Exercise inputs:
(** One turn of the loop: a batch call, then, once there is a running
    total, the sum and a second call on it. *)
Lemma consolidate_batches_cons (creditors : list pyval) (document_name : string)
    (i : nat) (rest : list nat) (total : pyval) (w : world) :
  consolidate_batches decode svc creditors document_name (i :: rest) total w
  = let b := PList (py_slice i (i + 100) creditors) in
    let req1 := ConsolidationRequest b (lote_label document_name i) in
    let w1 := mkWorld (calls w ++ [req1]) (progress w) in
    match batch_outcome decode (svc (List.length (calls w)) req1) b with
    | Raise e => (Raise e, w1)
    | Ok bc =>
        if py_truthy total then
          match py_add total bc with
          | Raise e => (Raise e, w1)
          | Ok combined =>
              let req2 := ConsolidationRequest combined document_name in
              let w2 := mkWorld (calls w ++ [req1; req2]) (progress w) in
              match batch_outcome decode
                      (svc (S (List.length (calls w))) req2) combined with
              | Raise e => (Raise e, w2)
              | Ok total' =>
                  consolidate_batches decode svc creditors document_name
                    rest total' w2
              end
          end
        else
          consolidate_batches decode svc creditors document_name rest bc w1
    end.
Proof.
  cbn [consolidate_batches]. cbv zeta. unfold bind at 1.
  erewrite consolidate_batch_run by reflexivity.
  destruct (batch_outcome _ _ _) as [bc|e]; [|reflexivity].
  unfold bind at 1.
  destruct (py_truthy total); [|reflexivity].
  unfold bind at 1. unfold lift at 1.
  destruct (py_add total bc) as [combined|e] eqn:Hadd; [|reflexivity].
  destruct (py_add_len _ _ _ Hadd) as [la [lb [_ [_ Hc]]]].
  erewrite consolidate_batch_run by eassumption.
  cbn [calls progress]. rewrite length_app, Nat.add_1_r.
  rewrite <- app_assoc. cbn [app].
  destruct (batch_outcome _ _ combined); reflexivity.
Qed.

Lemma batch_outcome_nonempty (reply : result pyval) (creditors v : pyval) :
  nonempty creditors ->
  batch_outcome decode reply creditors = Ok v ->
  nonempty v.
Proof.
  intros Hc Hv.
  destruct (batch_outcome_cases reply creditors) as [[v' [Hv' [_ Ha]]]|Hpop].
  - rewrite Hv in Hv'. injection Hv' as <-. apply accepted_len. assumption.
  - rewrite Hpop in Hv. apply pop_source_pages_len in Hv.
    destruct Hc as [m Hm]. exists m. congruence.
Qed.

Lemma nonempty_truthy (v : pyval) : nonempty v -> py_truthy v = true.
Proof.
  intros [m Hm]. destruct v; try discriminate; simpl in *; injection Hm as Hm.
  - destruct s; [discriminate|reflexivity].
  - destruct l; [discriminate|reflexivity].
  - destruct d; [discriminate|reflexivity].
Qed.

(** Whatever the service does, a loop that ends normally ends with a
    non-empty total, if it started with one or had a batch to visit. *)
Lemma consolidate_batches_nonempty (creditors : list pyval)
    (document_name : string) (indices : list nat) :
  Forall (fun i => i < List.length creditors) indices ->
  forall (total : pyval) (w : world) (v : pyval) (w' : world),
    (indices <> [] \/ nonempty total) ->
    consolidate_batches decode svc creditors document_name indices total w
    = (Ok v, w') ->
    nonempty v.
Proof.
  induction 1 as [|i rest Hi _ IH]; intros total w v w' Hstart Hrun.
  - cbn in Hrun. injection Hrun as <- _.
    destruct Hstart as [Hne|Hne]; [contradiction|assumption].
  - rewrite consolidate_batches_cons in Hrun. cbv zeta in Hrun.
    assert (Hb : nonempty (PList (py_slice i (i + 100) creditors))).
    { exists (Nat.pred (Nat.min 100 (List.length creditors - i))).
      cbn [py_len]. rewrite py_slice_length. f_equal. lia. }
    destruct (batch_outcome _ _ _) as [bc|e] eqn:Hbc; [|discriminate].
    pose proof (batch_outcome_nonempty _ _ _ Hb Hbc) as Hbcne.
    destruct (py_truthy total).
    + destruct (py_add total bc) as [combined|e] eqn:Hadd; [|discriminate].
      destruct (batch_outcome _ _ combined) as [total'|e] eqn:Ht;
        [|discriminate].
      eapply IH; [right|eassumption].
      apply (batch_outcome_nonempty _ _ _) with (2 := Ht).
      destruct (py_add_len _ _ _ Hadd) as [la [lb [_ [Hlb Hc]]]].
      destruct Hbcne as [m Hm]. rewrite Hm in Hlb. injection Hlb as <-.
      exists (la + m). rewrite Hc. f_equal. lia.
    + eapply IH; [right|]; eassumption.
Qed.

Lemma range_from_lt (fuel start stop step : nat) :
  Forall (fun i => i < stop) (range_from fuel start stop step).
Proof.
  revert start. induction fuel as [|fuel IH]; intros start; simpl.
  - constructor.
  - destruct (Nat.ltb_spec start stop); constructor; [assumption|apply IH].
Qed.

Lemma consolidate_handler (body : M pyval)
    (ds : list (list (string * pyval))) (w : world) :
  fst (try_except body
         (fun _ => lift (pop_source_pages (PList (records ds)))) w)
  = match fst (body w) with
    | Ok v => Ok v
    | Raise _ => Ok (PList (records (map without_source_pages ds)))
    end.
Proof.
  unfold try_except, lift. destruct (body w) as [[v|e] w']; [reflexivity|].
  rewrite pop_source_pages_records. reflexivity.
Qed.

Required work:
Please make an exact copy of the lines above from the line with "assert (Hb : nonempty" through the line with "(body w) with", both ends included.

Response box:
    assert (Hb : nonempty (PList (py_slice i (i + 100) creditors))).
    { exists (Nat.pred (Nat.min 100 (List.length creditors - i))).
      cbn [py_len]. rewrite py_slice_length. f_equal. lia. }
    destruct (batch_outcome _ _ _) as [bc|e] eqn:Hbc; [|discriminate].
    pose proof (batch_outcome_nonempty _ _ _ Hb Hbc) as Hbcne.
    destruct (py_truthy total).
    + destruct (py_add total bc) as [combined|e] eqn:Hadd; [|discriminate].
      destruct (batch_outcome _ _ combined) as [total'|e] eqn:Ht;
        [|discriminate].
      eapply IH; [right|eassumption].
      apply (batch_outcome_nonempty _ _ _) with (2 := Ht).
      destruct (py_add_len _ _ _ Hadd) as [la [lb [_ [Hlb Hc]]]].
      destruct Hbcne as [m Hm]. rewrite Hm in Hlb. injection Hlb as <-.
      exists (la + m). rewrite Hc. f_equal. lia.
    + eapply IH; [right|]; eassumption.
Qed.

Lemma range_from_lt (fuel start stop step : nat) :
  Forall (fun i => i < stop) (range_from fuel start stop step).
Proof.
  revert start. induction fuel as [|fuel IH]; intros start; simpl.
  - constructor.
  - destruct (Nat.ltb_spec start stop); constructor; [assumption|apply IH].
Qed.

Lemma consolidate_handler (body : M pyval)
    (ds : list (list (string * pyval))) (w : world) :
  fst (try_except body
         (fun _ => lift (pop_source_pages (PList (records ds)))) w)
  = match fst (body w) with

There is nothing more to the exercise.